Perbanyak Riset Terapan
Dalam konteks blue food, keberadaan satuan pendidikan tinggi KKP menjadi sangat relevan, karena menerapkan ilmu-ilmu terapan di bidang produksi perikanan. Sebagai bentuk pertanggungjawaban kepada publik, pihaknya tengah mengkurasi hasil-hasil riset terapan satuan-satuan pendidikan KKP untuk masyarakat.
“Riset-riset terapan ini bisa sampai kepada prototipe paten, yang intinya adalah bagaimana memajukan pangan biru atau blue food ini. Satuan-satuan pendidikan tinggi KKP tentunya harus bisa menjawab hal ini,” ungkap Alan.
Direktur Kelautan dan Perikanan Kementerian Perencanaan Pembangunan Nasional/Badan Perencanaan Pembangunan Nasional (Bappenas) M. Rahmat Mulianda, mengungkapkan setidaknya terdapat tiga alasan pentingnya blue food untuk Indonesia, yaitu terkait tingginya nutrisi untuk kesehatan; besarnya potensi ekonomi, ketenagakerjaan, mata pencaharian, dan kesetaraan; serta terciptanya keberlanjutan, keanekaragaman hayati, dan ketahanan iklim.

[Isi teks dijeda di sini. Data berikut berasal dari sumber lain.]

Lemma write_sectors s L lba n bs : e_ok (f_env s) L -> 0 <= lba -> 0 < n < 256 -> lba + n <= disk_blocks ->
  length bs = Z.to_nat (512 * n) -> bytes bs ->
  fwp (disk_write lba n bs) (fun rc s' => rc = 0 /\ sectors L s s' (fun b =>
    if (lba <=? b) && (b <? lba + n) then part bs (512 * (b - lba)) 512 else e_sector (f_env s) b)) s.
Proof.
  intros Ho Hl Hn Hb Hlen Hbs. unfold fwp, disk_write. rewrite u8_small by lia.
  pose proof (mark_write (f_env s) lba n bs) as Hm.
  destruct (law_write (f_env s) L lba n bs Ho Hl Hn Hb Hlen Hbs) as (e' & Ee & Ho' & Hs). rewrite Ee in Hm |- *. done.
Qed.

Lemma write_sector s L b bs : e_ok (f_env s) L -> 0 <= b < disk_blocks -> length bs = 512%nat -> bytes bs ->
  fwp (disk_write b 1 bs) (fun rc s' => rc = 0 /\ sectors L s s' (fun x => if x =? b then bs else e_sector (f_env s) x)) s.
Proof.
  intros Ho Hb Hlen Hbs. eapply fwp_mono; [apply (write_sectors s L); lia || done |].
  intros rc s' [-> (E1 & E2 & E4)]. split; [done |]. do 2 (split; [done |]). intros x. rewrite E4.
  zcases; simpl; try lia; try done. subst. apply part_all || (replace (512 * (b - b)) with 0 by lia; apply part_all; unfold zlen; lia).
Qed.

(** ** Entries of the FAT *)

Lemma fat_block_lo c : in_range c -> 1 <= fs_first_fat_block g + c / 128 < disk_blocks /\ fs_first_fat_block g + c / 128 = fat_sector 0 c.
Proof.
  intros Hc. pose proof (fat_block c ltac:(unfold in_range in Hc; lia)) as Hb. pose proof (g_fat _ Hg). pose proof (g_copies _ Hg).
  pose proof (fat_copies 0 (c / 128) ltac:(lia) Hb). unfold fat_sector. lia.
Qed.
(** ** The loops over the data of a file *)

Lemma bpc_pos : 0 < bpc.
Proof. pose proof (g_bpc _ Hg). pose proof (g_spc _ Hg). lia. Qed.

Lemma clusters_bounds n k : 0 < n -> Z.of_nat (S k) = clusters_for n -> Z.of_nat k * bpc < n <= (Z.of_nat k + 1) * bpc.
Proof.
  intros Hn Hk. pose proof bpc_pos. unfold FatChain.clusters_for in Hk.
  pose proof (Z.div_mod (n + bpc - 1) bpc ltac:(lia)). pose proof (Z.mod_pos_bound (n + bpc - 1) bpc ltac:(lia)). nia.
Qed.

Lemma clusters_zero : clusters_for 0 = 0.
Proof. pose proof bpc_pos. unfold FatChain.clusters_for. apply Z.div_small. lia. Qed.
Lemma clusters_pos n : 0 < n -> 0 < clusters_for n.
Proof. pose proof bpc_pos. intros Hn. unfold FatChain.clusters_for. apply Z.div_str_pos. lia. Qed.

Lemma read_loop_holds data r : forall n s L fat c R out, holds s L fat data -> chained fat (c :: r) -> Forall in_range (c :: r) -> (length r < n)%nat ->
  Z.of_nat (length r) * bpc < R <= (Z.of_nat (length r) + 1) * bpc ->
  fwp (read_loop n c R out) (fun res s' => res = (0, out ++ take (Z.to_nat R) (concat (data <$> (c :: r)))) /\ holds s' L fat data) s.
Proof.
  pose proof bpc_pos as Hbpc.
  induction r as [|c' r IH]; intros [|n] s L fat c R out H Hch Hr Hn HR; simpl in Hn; try lia; cbn [read_loop]; apply Forall_cons in Hr as [Hc Hr].
  all: eapply fwp_then; [by apply (read_cluster_holds g Hg) |]; intros b0 s1 [-> H1]; apply fwp_vol; destruct (h_vol _ _ _ _ _ H1) as [h Ev];
    rewrite Ev; cbn [fs_bytes_per_cluster set_hint]; destruct (holds_data g Hg _ _ _ _ c H1 Hc) as [Hlen _]; cbn [fmap list_fmap concat].
  - cbn [length] in HR. rewrite app_nil_r. replace (if R <? bpc then R else bpc) with R by (zcases; lia). rewrite Z.sub_diag. by apply fwp_ret.
  - cbn [length] in HR. rewrite Nat2Z.inj_succ in HR.
    replace (if R <? bpc then R else bpc) with bpc by (zcases; nia). destruct (Z.eqb_spec (R - bpc) 0); [nia |].
    eapply fwp_then; [by apply (next_cluster_holds g Hg) |]. intros st s2 [-> H2]. rewrite (step_chain g Hg fat c (c' :: r)) by done.
    destruct Hch as [_ Hch]. eapply fwp_mono; [apply (IH n s2 L fat c' (R - bpc)); try done; [lia | nia] |].
    intros res s3 [-> H3]. split; [| done]. f_equal. rewrite <- app_assoc. f_equal. rewrite take_ge by lia.
    rewrite take_app, (take_ge (data c)) by lia. f_equal. cbn [fmap list_fmap concat]. f_equal. lia.
Qed.

Lemma write_loop_holds r : forall n s L fat data c src, holds s L fat data -> chained fat (c :: r) -> Forall in_range (c :: r) -> NoDup (c :: r) ->
  (length r < n)%nat -> Z.of_nat (length r) * bpc < zlen src <= (Z.of_nat (length r) + 1) * bpc -> bytes src ->
  fwp (write_loop n c src) (fun rc s' => rc = 0 /\ exists data', holds s' L fat data' /\
    (forall x, x ∉ c :: r -> data' x = data x) /\ take (length src) (concat (data' <$> (c :: r))) = src) s.
Proof.
  pose proof bpc_pos as Hbpc.
  induction r as [|c' r IH]; intros [|n] s L fat data c src H Hch Hr Hnd Hn HR Hby; simpl in Hn; try lia; cbn [write_loop];
    apply Forall_cons in Hr as [Hc Hr]; apply NoDup_cons in Hnd as [Hnc Hnd].
  all: apply fwp_vol; destruct (h_vol _ _ _ _ _ H) as [h Ev]; rewrite Ev; cbn [fs_bytes_per_cluster fs_sectors_per_cluster set_hint];
    set (buf := take (Z.to_nat bpc) src ++ replicate (Z.to_nat bpc - length (take (Z.to_nat bpc) src)) 0);
    assert (length buf = Z.to_nat bpc) as Hbl by (unfold buf; rewrite length_app, length_replicate, length_take; lia);
    assert (bytes buf) as Hbb by (unfold buf; apply Forall_app; split; [by apply Forall_take | by apply Forall_replicate]);
    (eapply fwp_then; [by apply (write_cluster_holds g Hg) |]); intros rc s1 [-> H1]; simpl negb; cbv iota; unfold zlen in *.
  - cbn [length] in HR. rewrite length_drop. destruct (Z.eqb_spec (Z.of_nat (length src - Z.to_nat bpc)) 0); [| lia].
    apply fwp_ret. split; [done |]. exists (<[c := buf]> data). split; [done |]. split.
    + intros x Hx. rewrite fn_lookup_insert_ne; [done |]. intros ->. apply Hx. set_solver.
    + cbn [fmap list_fmap concat]. rewrite fn_lookup_insert, app_nil_r. unfold buf. rewrite (take_ge src) by lia. by rewrite take_app_length.
  - cbn [length] in HR. rewrite Nat2Z.inj_succ in HR.
    rewrite length_drop. destruct (Z.eqb_spec (Z.of_nat (length src - Z.to_nat bpc)) 0); [nia |].
    eapply fwp_then; [by apply (next_cluster_holds g Hg) |]. intros st s2 [-> H2]. rewrite (step_chain g Hg fat c (c' :: r)) by done.
    destruct Hch as [_ Hch].
    eapply fwp_mono; [apply (IH n s2 L fat (<[c := buf]> data) c' (drop (Z.to_nat bpc) src)); try done; [lia | rewrite length_drop; nia | by apply Forall_drop] |].
    intros rc s3 (-> & data' & H3 & Hout & Htk). split; [done |]. exists data'. split; [done |]. split.
    + intros x Hx. rewrite Hout by set_solver. rewrite fn_lookup_insert_ne; [done |]. intros ->. apply Hx. set_solver.
    + rewrite fmap_cons. cbn [concat]. rewrite (Hout c) by done. rewrite fn_lookup_insert. rewrite length_drop in Htk.
      rewrite take_app, (take_ge buf) by lia. rewrite Hbl, Htk. unfold buf.
      replace (Z.to_nat bpc - length (take (Z.to_nat bpc) src))%nat with 0%nat by (rewrite length_take; lia). simpl. rewrite app_nil_r.
      apply take_drop.
Qed.

(** ** The state of a mounted volume *)

Definition dirs_of acts : gset (list Z) := list_to_set (d_name <$> filter (fun e => is_directory e = true) acts.*1).

Record fs_state s L (files : gmap (list Z) (list Z)) (dirs : gset (list Z)) (free : Z) : Prop := mkFsState {
  fs_view : exists fat data rc acts, holds s L fat data /\ repr fat data rc acts [] /\
    files = files_of data acts /\ dirs = dirs_of acts /\ free = free_clusters g fat
}.

(** The root directory of the volume has no place for another entry. *)
Definition dir_full s : Prop := exists L fat data rc, holds s L fat data /\ chain fat (fs_root_cluster g) rc /\ full g data rc.

(** The clusters the directory grows by when a file is written whose old
    contents are [old]: none for a file that exists, and one for a new file
    exactly when the directory is full. *)
Definition growth s (old : option (list Z)) (d : Z) : Prop :=
  match old with Some _ => d = 0 | None => d = 1 /\ dir_full s \/ d = 0 /\ ~ dir_full s end.

(** The view of a state is determined by it. *)
Lemma holds_unique s L fat data L' fat' data' : holds s L fat data -> holds s L' fat' data' ->
  forall c, in_range c -> fat' c = fat c /\ data' c = data c.
Proof.
  intros [_ _ F1 D1] [_ _ F2 D2] c Hc. pose proof (g_copies _ Hg).
  by rewrite <- (F1 0 c), <- (F2 0 c), <- D1, <- D2 by (done || lia).
Qed.

Lemma chained_unique fat fat' : forall cs cs', chained fat cs -> chained fat' cs' -> Forall in_range cs -> Forall in_range cs' ->
  (forall c, in_range c -> fat' c = fat c) -> hd 0 cs = hd 0 cs' -> cs = cs'.
Proof.
  induction cs as [|c cs IH]; intros cs' H H' Hr Hr' Hf Hh.
  { destruct cs' as [|c' cs']; [done |]. apply Forall_cons in Hr' as [Hc' _]. simpl in Hh. unfold FatDisk.in_range in Hc'. lia. }
  apply Forall_cons in Hr as [Hc Hr]. destruct cs' as [|c' cs']; [simpl in Hh; unfold FatDisk.in_range in Hc; lia |].
  apply Forall_cons in Hr' as [_ Hr']. simpl in Hh. subst c'. f_equal. pose proof (Hf c Hc) as Ec.
  pose proof (in_range_small g Hg) as Hs. unfold FAT32_CLUSTER_END in *.
  destruct cs as [|x cs], cs' as [|y cs']; [done | | |]; cbn [chained] in H, H'.
  - destruct H' as [H' _]. apply Forall_cons in Hr' as [Hy _]. specialize (Hs y Hy). unfold FAT32_CLUSTER_END in H. lia.
  - destruct H as [H _]. apply Forall_cons in Hr as [Hx _]. specialize (Hs x Hx). unfold FAT32_CLUSTER_END in H'. lia.
  - destruct H as [Ex H], H' as [Ey H']. apply IH; try done. simpl. congruence.
Qed.

Lemma dir_full_eq s L fat data rc : holds s L fat data -> chain fat (fs_root_cluster g) rc -> dir_full s <-> full g data rc.
Proof.
  intros H [C1 C2 C3 C4]. split; [| intros Hf; by exists L, fat, data, rc].
  intros (L' & fat' & data' & rc' & H' & [C1' C2' C3' C4'] & Hf). pose proof (holds_unique _ _ _ _ _ _ _ H H') as Hu.
  assert (rc = rc') as ->.
  { apply (chained_unique fat fat'); try done; [intros c Hc; by apply Hu |]. destruct rc, rc'; simpl in *; congruence. }
  unfold full in *. rewrite <- (slots_ext g data data'); [done |]. intros c Hc. apply Hu. by apply (Forall_forall in_range rc').
Qed.

Lemma growth_new s L fat data rc d : holds s L fat data -> chain fat (fs_root_cluster g) rc -> grows g data rc d -> growth s None d.
Proof. intros H Hch Hd. unfold growth. by rewrite (dir_full_eq s L fat data rc H Hch). Qed.

Lemma root_cons fat data rc acts extra : repr fat data rc acts extra -> exists r, rc = fs_root_cluster g :: r /\
  chained fat rc /\ Forall in_range rc /\ NoDup rc /\ (length r < Z.to_nat (fs_total_clusters g + 1))%nat.
Proof.
  intros H. destruct (r_root _ _ _ _ _ H) as [C1 C2 C3 C4]. pose proof (range_length g Hg rc C3 C2) as Hl. pose proof (g_root _ Hg).
  destruct rc as [|c r]; [lia |]. subst c. exists r. do 4 (split; [done |]). simpl in Hl. lia.
Qed.

(** An entry found by name is one of the active ones. *)
Lemma found_entry fat data rc acts extra w k : repr fat data rc acts extra -> (dir_scan w (slots data rc) 0).2 = Some k ->
  exists l1 e l2 a1 cs a2, slots data rc = l1 ++ e :: l2 /\ k = zlen l1 /\ acts = a1 ++ (e, cs) :: a2 /\ a1.*1 = filter is_active l1 /\
    active e = true /\ d_name e = w /\ Forall (fun x => head_byte x <> 0) l1.
Proof.
  intros H Hs. destruct (dir_scan w (slots data rc) 0) as [b o] eqn:Ed. simpl in Hs. subst o.
  apply dir_scan_Some in Ed as (_ & l1 & e & l2 & El & -> & Ha & Hn & Hf).
  pose proof (r_dir _ _ _ _ _ H) as Hd. rewrite El, filter_app, filter_cons, decide_True in Hd by done.
  apply fmap_app_inv in Hd as (a1 & b1 & E1 & E2 & ->). symmetry in E2. apply fmap_cons_inv in E2 as ([e' cs] & a2 & E3 & E4 & ->).
  simpl in E3. subst e'. exists l1, e, l2, a1, cs, a2. split; [done |]. split; [lia |]. done.
Qed.

Lemma names_in_dir fat data rc acts extra n : repr fat data rc acts extra ->
  n ∈ (d_name <$> acts.*1) <-> exists e, e ∈ slots data rc /\ active e = true /\ d_name e = n.
Proof.
  intros H. rewrite (r_dir _ _ _ _ _ H), list_elem_of_fmap. split.
  - intros (e & -> & He). apply list_elem_of_filter in He as [Ha He]. eauto.
  - intros (e & He & Ha & <-). exists e. split; [done |]. by apply list_elem_of_filter.
Qed.

Lemma not_found fat data rc acts extra w : repr fat data rc acts extra -> (dir_scan w (slots data rc) 0).2 = None ->
  w ∉ (d_name <$> acts.*1).
Proof.
  intros H Hs Hin. destruct (dir_scan w (slots data rc) 0) as [b o] eqn:Ed. simpl in Hs. subst o.
  apply (names_in_dir _ _ _ _ _ _ H) in Hin as (e & He & Ha & Hn). by eapply (dir_scan_None w _ 0 b (r_tail _ _ _ _ _ H) Ed e).
Qed.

“Untuk mewujudkan hal tersebut, perlunya peningkatan integrasi industri pangan hulu dan hilir serta efisiensi daya saing sistem produksi perikanan tangkap dan budi daya. Juga perlunya kemitraan multi-pihak yang lebih kuat dan inklusif, fasilitasi pemerintah daerah dalam membangun sistem pangan lokal, serta peningkatan kerja sama dan kolaborasi dengan global,” tuturnya.
Sebelumnya Menteri Kelautan dan Perikanan Sakti Wahyu Trenggono menceritakan besarnya potensi blue food Indonesia untuk mendukung program ketahanan pangan dunia. Blue food yang bersumber dari hasil perikanan tangkap dan budidaya di Indonesia jumlahnya tak kurang dari 24 juta ton setiap tahun, termasuk rumput laut. Pihaknya menargetkan peningkatan volume produksi, khususnya dari perikanan budi daya demi menjaga keberlanjutan populasi perikanan di alam.